RoboCop Can Never Go Home Again
The most important scene in "RoboCop" happens about halfway through the film, where RoboCop visits his former home. Well, Murphy's former home. The house is now up for sale with a Max Headroom-like real estate salesman coming up on a screen in every room of the house as Robo walks around. But this journey is emotional, and the crux of the transformation from blank slate cyborg to Murphy, or what's left of the former cop.
Backing up these emotional transitions, which are often quite distressing to both Robo and the audience, is Basil Poledouris' score, which underlies the action with a sophisticated and appropriate blend of orchestral music (recorded with the Sinfonia of London) and synthesisers.

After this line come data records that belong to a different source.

(* ===== verification/RelayMessages.v ===== *)
(** * Who hears what

    The messages a command produces: their recipients, the frames among them,
    and the guards that precede every effect. *)

From S2P Require Import Prelude External Instances Wire Mailbox MailboxInv MailboxStep MailboxThms Limiter LimiterInv LimiterThms Observability Storage Relay RelayInv RelaySafe RelayLoops.

Section Messages.
Context {S : Type} `{MailboxStore S, Sha256, HmacSha256}.
Implicit Types s : RelayService S.

(** The mailbox a message of connection [c] addresses. *)
Definition addressed (c : Z) (m : ClientMessage) s : option bytes :=
  match m with
  | ClientMessage_Claim locator => resolve locator s
  | ClientMessage_ClaimV2 id _ | ClientMessage_Open id _ => Some id
  | ClientMessage_Put _ _ | ClientMessage_Ack _ | ClientMessage_Close => se_mailbox_id <$> session c s
  | _ => None
  end.

(** The frames a message may put on the wire: on [Open], to the opener, the
    bodies its peer has queued; on [Put], to the connection of the peer, the
    body just submitted. *)
Definition frame_justified (c : Z) (m : ClientMessage) s (c' q : Z) (body : bytes) : Prop :=
  match m with
  | ClientMessage_Open id token =>
      c' = c /\ exists mb mem p f, rs_mailboxes s !! id = Some mb /\
        membership_for_hash mb (token_hash token) = Some mem /\ member mb (peer mem) = Some p /\
        f ∈ ms_frames p /\ fr_seq f = q /\ fr_body f = Some body
  | ClientMessage_Put seq b =>
      q = seq /\ body = b /\ exists sm, session c s = Some sm /\
        session c' s = Some (mkSessionMembership (se_mailbox_id sm) (peer (se_membership sm)))
  | _ => False
  end.

(** Every message goes to the acting connection or to a member of the
    addressed mailbox, and every frame is justified. *)
Definition justified (c : Z) (m : ClientMessage) s (rm : RoutedMessage) : Prop :=
  (to_connection rm = c \/ exists sm, session (to_connection rm) s = Some sm /\
     addressed c m s = Some (se_mailbox_id sm)) /\
  forall q body, message rm = ServerMessage_Frame q body ->
    frame_justified c m s (to_connection rm) q body.

Definition all_justified (c : Z) (m : ClientMessage) s (msgs : list RoutedMessage) : Prop :=
  forall rm, rm ∈ msgs -> justified c m s rm.

(** Messages do not depend on what the store answers. *)
Definition says {A} (m : stM (RelayService S) RelayError A) (Q : A -> RelayService S -> Prop) s : Prop :=
  wp True m Q (fun _ _ => True) s.

Lemma says_true {A} (m : stM (RelayService S) RelayError A) s : says m (fun _ _ => True) s.
Proof. unfold says, wp. by destruct (m s) as [s' [| |]]. Qed.

Lemma says_bind {A B} (m : stM (RelayService S) RelayError A) (k : A -> stM (RelayService S) RelayError B) Q s :
  says m (fun a s' => says (k a) Q s') s -> says (m ≫= k) Q s.
Proof. apply wp_bind. Qed.

(** Routes only disappear when a mailbox is committed. *)
Definition fewer_routes s s' : Prop := forall k c, rs_routes s' !! k = Some c -> rs_routes s !! k = Some c.

Lemma detach_fewer id m s : fewer_routes s (detach_route id m s).
Proof.
  intros k c. unfold detach_route. case_match; [|done]. simpl. by intros [_ ?]%lookup_delete_Some.
Qed.

Lemma in_store_routes {A} (m : stM S StoreError A) s : says (in_store m) (fun _ s' => rs_routes s' = rs_routes s /\ rs_mailboxes s' = rs_mailboxes s) s.
Proof. apply wp_zoom. unfold wp. by destruct (m (rs_store s)) as [st [| |]]. Qed.

Lemma remove_mailbox_fewer id s : says (remove_mailbox id) (fun _ s' => fewer_routes s s') s.
Proof.
  apply says_bind. eapply wp_mono; [apply in_store_routes| |done]. intros ? s1 [Hr1 _].
  apply wp_bind, wp_get. destruct (rs_mailboxes s1 !! id) as [mb|].
  2: { apply wp_ret. intros k c. by rewrite Hr1. }
  apply wp_bind, wp_modify. apply wp_bind, wp_get. apply wp_bind, wp_lift.
  destruct (expect _); [|done..]. apply wp_bind, wp_modify. apply wp_bind, wp_modify, wp_modify.
  intros k c Hk%detach_fewer%detach_fewer. simpl in Hk. by rewrite <- Hr1.
Qed.

Lemma commit_fewer id t s : says (commit id t) (fun _ s' => fewer_routes s s') s.
Proof.
  unfold commit. destruct (mt_state t) as [mb|].
  - apply says_bind. eapply wp_mono; [apply in_store_routes| |done]. intros ? s1 [Hr1 _].
    apply wp_bind, wp_get. apply wp_bind, wp_lift. destruct (ok_or _ _); [|done..].
    apply wp_modify. intros k c. simpl. by rewrite Hr1.
  - apply wp_bind, wp_get. destruct (rs_mailboxes s !! id); [apply remove_mailbox_fewer|].
    apply wp_ret. by intros k c.
Qed.

Lemma reply_says c m s x s0 :
  (forall q b, x <> ServerMessage_Frame q b) -> says (reply c x) (fun msgs _ => all_justified c m s0 msgs) s.
Proof.
  intros Hx. apply wp_ret. intros rm ->%list_elem_of_singleton. split; [by left|].
  intros q b Hf. by destruct (Hx q b).
Qed.

Lemma mailbox_error_frame e q b : mailbox_error e <> ServerMessage_Frame q b.
Proof. by destruct e. Qed.

Lemma elem_of_deduplicate msgs m : m ∈ deduplicate_routes msgs <-> m ∈ msgs.
Proof.
  unfold deduplicate_routes.
  assert (forall acc, m ∈ fold_left (fun result m => if bool_decide (m ∈ result) then result else result ++ [m]) msgs acc
    <-> m ∈ acc \/ m ∈ msgs) as Hgen; [|rewrite Hgen; set_solver].
  induction msgs as [|x msgs IH]; intros acc; simpl; [set_solver|]. rewrite IH. case_bool_decide; set_solver.
Qed.

Lemma deduplicate_nodup msgs : NoDup (deduplicate_routes msgs).
Proof.
  unfold deduplicate_routes.
  assert (forall acc, NoDup acc -> NoDup (fold_left (fun result m => if bool_decide (m ∈ result) then result
    else result ++ [m]) msgs acc)) as Hgen; [|apply Hgen; constructor].
  induction msgs as [|x msgs IH]; intros acc Hacc; simpl; [done|]. apply IH. case_bool_decide as Hx; [done|].
  apply NoDup_app. split_and!; [done|set_solver|apply NoDup_singleton].
Qed.

(** Sessions and routes agree. *)
Lemma route_session s sm c : relay_ok s -> rs_routes s !! route_key sm = Some c -> session c s = Some sm.
Proof. intros Hok Hr. by apply (ro_bijective _ Hok). Qed.

Lemma terminal_justified c m s s1 id reason :
  relay_ok s -> fewer_routes s s1 -> addressed c m s = Some id ->
  all_justified c m s (terminal_routes id reason s1).
Proof.
  intros Hok Hf Ha rm (mem & c' & Hc & ->)%elem_of_terminal_routes. apply Hf, route_session in Hc; [|done].
  split; [|done]. right. eexists. split; [exact Hc|]. done.
Qed.

Lemma closed_says c m id reason s s1 :
  relay_ok s -> fewer_routes s s1 -> addressed c m s = Some id ->
  says (closed_messages c id reason) (fun msgs _ => all_justified c m s msgs) s1.
Proof.
  intros Hok Hf Ha. apply wp_bind, wp_get, wp_ret. intros rm [Hin| ->%list_elem_of_singleton]%elem_of_deduplicate%elem_of_app.
  - by eapply terminal_justified.
  - split; [by left|done].
Qed.

Lemma relay_claim_says c now token locator s :
  relay_ok s ->
  says (relay_claim c now token locator) (fun msgs _ => all_justified c (ClientMessage_Claim locator) s msgs) s.
Proof.
  intros Hok. apply wp_bind, wp_get. case_bool_decide; [by apply reply_says|].
  destruct (resolve locator s) as [id|] eqn:Hres; [|by apply reply_says]. cbv zeta.
  destruct (token_hash_exists _ s); [by apply reply_says|].
  destruct (rs_mailboxes s !! id) as [mb|]; [|by apply reply_says].
  destruct (transition mb now _) as [t|e|]; [|by apply reply_says, mailbox_error_frame|done].
  apply says_bind. eapply wp_mono; [apply commit_fewer| |done]. intros ? s1 Hf.
  destruct (find_map claimed_effect _).
  - apply says_bind, wp_modify. by apply reply_says.
  - destruct (find_map terminal_effect _); [by eapply closed_says|by apply reply_says].
Qed.

Lemma relay_claim_v2_says c now token id ct s :
  says (relay_claim_v2 c now token id ct) (fun msgs _ => all_justified c (ClientMessage_ClaimV2 id ct) s msgs) s.
Proof.
  apply wp_bind, wp_get. case_bool_decide; [by apply reply_says|]. cbv zeta.
  destruct (token_hash_exists _ s); [by apply reply_says|].
  destruct (rs_mailboxes s !! id) as [mb|]; [|by apply reply_says].
  destruct (transition mb now _) as [t|e|]; [|by apply reply_says, mailbox_error_frame|done].
  apply says_bind. eapply wp_mono; [apply commit_fewer| |done]. intros ? s1 Hf.
  destruct (find_map claimed_effect _); [|by apply reply_says].
  apply says_bind, wp_modify. by apply reply_says.
Qed.

Lemma relay_open_says c now id token s :
  relay_ok s ->
  says (relay_open c now id token) (fun msgs _ => all_justified c (ClientMessage_Open id token) s msgs) s.
Proof.
  intros Hok. apply wp_bind, wp_get.
  destruct (rs_mailboxes s !! id) as [mb|] eqn:Hm; [|by apply reply_says].
  destruct (transition mb now _) as [t|e|] eqn:Ht; [|by apply reply_says, mailbox_error_frame|done].
  destruct (ix_ok _ _ _ _ _ (ro_indexed _ Hok) id mb Hm) as (Hmok & _ & _).
  apply transition_step in Ht as Hstep; [|done..].
  apply says_bind. eapply wp_mono; [apply commit_fewer| |done]. intros ? s1 Hf.
  destruct (find_map opened_effect _) as [mem|] eqn:Hop.
  - apply says_bind, wp_modify, wp_ret.
    destruct (step_opened _ _ _ _ _ Hstep Hop) as (h & [= <-] & _ & Hmem & _ & ->).
    intros rm (e & He & Hrm)%list_elem_of_omap. destruct e; simplify_eq. split; [by left|].
    intros q b [= <- <-]. split; [done|].
    apply elem_of_cons in He as [?|He]; [done|]. destruct (member mb (peer mem)) as [p|] eqn:Hp; [|set_solver].
    apply deliveries_only in He as (f & b & Hfin & Hb & [= -> -> ->]). eauto 10.
  - destruct (find_map terminal_effect _); [by eapply closed_says|by apply reply_says].
Qed.

Definition kind_message (k : MailboxCommandKind) : ClientMessage :=
  match k with
  | MailboxCommandKind_Put seq body => ClientMessage_Put seq body
  | MailboxCommandKind_Ack q => ClientMessage_Ack q
  | MailboxCommandKind_Close => ClientMessage_Close
  end.

(** The deliveries of a member command: only its own body, to the peer. *)
Lemma step_deliver mb now mem k t recipient q b :
  mailbox_step mb now (mailbox_command mem k) t -> MailboxEffect_Deliver recipient q b ∈ mt_effects t ->
  recipient = peer mem /\ k = MailboxCommandKind_Put q b.
Proof.
  intros Hstep Hin. destruct k; simpl in Hstep; inversion Hstep; simplify_eq/=;
    try (apply elem_of_app in Hin as [(? & ? & [=])%all_deleted_only|Hin]; repeat case_match; set_solver);
    try (repeat case_match; set_solver).
  all: repeat case_match; try set_solver.
Qed.

Lemma member_command_says c now k s :
  relay_ok s -> kind_typed k ->
  says (member_command c now k) (fun msgs _ => all_justified c (kind_message k) s msgs) s.
Proof.
  intros Hok Hk. apply wp_bind, wp_get.
  destruct (session c s) as [sm|] eqn:Hsm; [|by apply reply_says].
  assert (addressed c (kind_message k) s = Some (se_mailbox_id sm)) as Hadd by (destruct k; simpl; by rewrite Hsm).
  destruct (rs_mailboxes s !! se_mailbox_id sm) as [mb|] eqn:Hm; [|by apply reply_says].
  destruct (ix_ok _ _ _ _ _ (ro_indexed _ Hok) _ mb Hm) as (Hmok & _ & _).
  destruct (transition mb now _) as [t|e|] eqn:Ht; [|by apply reply_says, mailbox_error_frame|done].
  apply transition_step in Ht as Hstep; [|done|by apply kind_command_typed].
  destruct (_ <? _); [by apply reply_says|]. cbv zeta.
  apply says_bind. eapply wp_mono; [apply says_true| |done]. intros ? s1 ?. apply wp_ret.
  intros rm [Hin|Hin]%elem_of_deduplicate%elem_of_app.
  { assert (exists q, rm = route c (ServerMessage_Acknowledged q)) as [q ->].
    { unfold acknowledgement in Hin. repeat case_match; set_solver. }
    split; [by left|done]. }
  apply list_elem_of_bind in Hin as (e & Hin & He). destruct e; simpl in Hin; try set_solver.
  - destruct (rs_routes s !! _) as [c'|] eqn:Hr; [|set_solver]. apply list_elem_of_singleton in Hin as ->.
    apply route_session in Hr; [|done]. destruct (step_deliver _ _ _ _ _ _ _ _ Hstep He) as [-> ->].
    split; simpl; [right; eauto|]. intros q b [= <- <-]. eauto 6.
  - eapply (terminal_justified c _ s s); eauto. by intros k' c'.
Qed.

Lemma dispatch_says c now r m s :
  relay_ok s -> message_typed m -> says (dispatch c now r m) (fun msgs _ => all_justified c m s msgs) s.
Proof.
  intros Hok Hty. apply wp_bind, wp_get. destruct m.
  1: { apply wp_bind, wp_modify. by apply reply_says. }
  all: destruct (negb _); [by apply reply_says|].
  - apply wp_bind, wp_get. repeat (case_match; [by apply reply_says|]).
    destruct (choose_nameplate _ _ _); [|by apply reply_says|done].
    destruct (allocate _); [|by apply reply_says, mailbox_error_frame|done].
    apply says_bind. eapply wp_mono; [apply says_true| |done]. intros ? s1 ?. by apply reply_says.
  - by apply relay_claim_says.
  - apply wp_bind, wp_get. repeat (case_match; [by apply reply_says|]).
    destruct (allocate_v2 _); [|by apply reply_says, mailbox_error_frame|done].
    apply says_bind. eapply wp_mono; [apply says_true| |done]. intros ? s1 ?. by apply reply_says.
  - by apply relay_claim_v2_says.
  - by apply relay_open_says.
  - by apply (member_command_says c now (MailboxCommandKind_Put seq body)).
  - by apply (member_command_says c now (MailboxCommandKind_Ack peer_seq)).
  - by apply (member_command_says c now MailboxCommandKind_Close).
  - by apply reply_says.
Qed.

Lemma handle_says c a now r m s :
  relay_ok s -> message_typed m -> says (handle c a now r m) (fun msgs _ => all_justified c m s msgs) s.
Proof.
  intros Hok Hty. apply wp_bind, wp_zoom. unfold wp.
  destruct (check _ _ _ _) as [l [d|e|]] eqn:Hd; [|done..].
  apply check_ok in Hd as (Hl & _); [|apply Hok].
  pose proof (relay_ok_limiter l s Hok Hl) as Hok1. destruct d.
  - apply wp_bind. eapply wp_mono; [apply (dispatch_says _ _ _ _ _ Hok1 Hty)| |done].
    intros msgs s1 Hj. by apply wp_ret.
  - apply wp_ret. intros rm ->%list_elem_of_singleton. split; [by left|done].
Qed.
End Messages.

Harsh electronic tones clash as Robo traverses the home, his circuits and synapses firing, and Poledouris introduces a strangle processed choral sound that acts as a barrier, or even prism, with Murphy's memories on the other side. As we see his son in his room with the "Can you do that dad?" excited hero worship, the orchestra takes over and weaves in Poledouris' ethereal and searching identity motif, and it's a painful feeling, feeling Murphy's soul lost inside that suit. As we pick up a memory Murphy experienced as a fragment as a near-death experience, we see his wife with those simple words, "I really have to tell you something... I love you." Like a bullet to the head, that final statement causes a reaction in his head beyond the physical, fusing both identities together, the separated now inseparable.
As he strides to the exit, visibly upset, his big action theme plays. Not with the anvil and the big brass ensemble as earlier in the film, but with anguished strings that end with a flourish as Murphy puts his fist through the real estate screen. An upsetting transformation scene, at least compared to what genre expectations have prepared us for.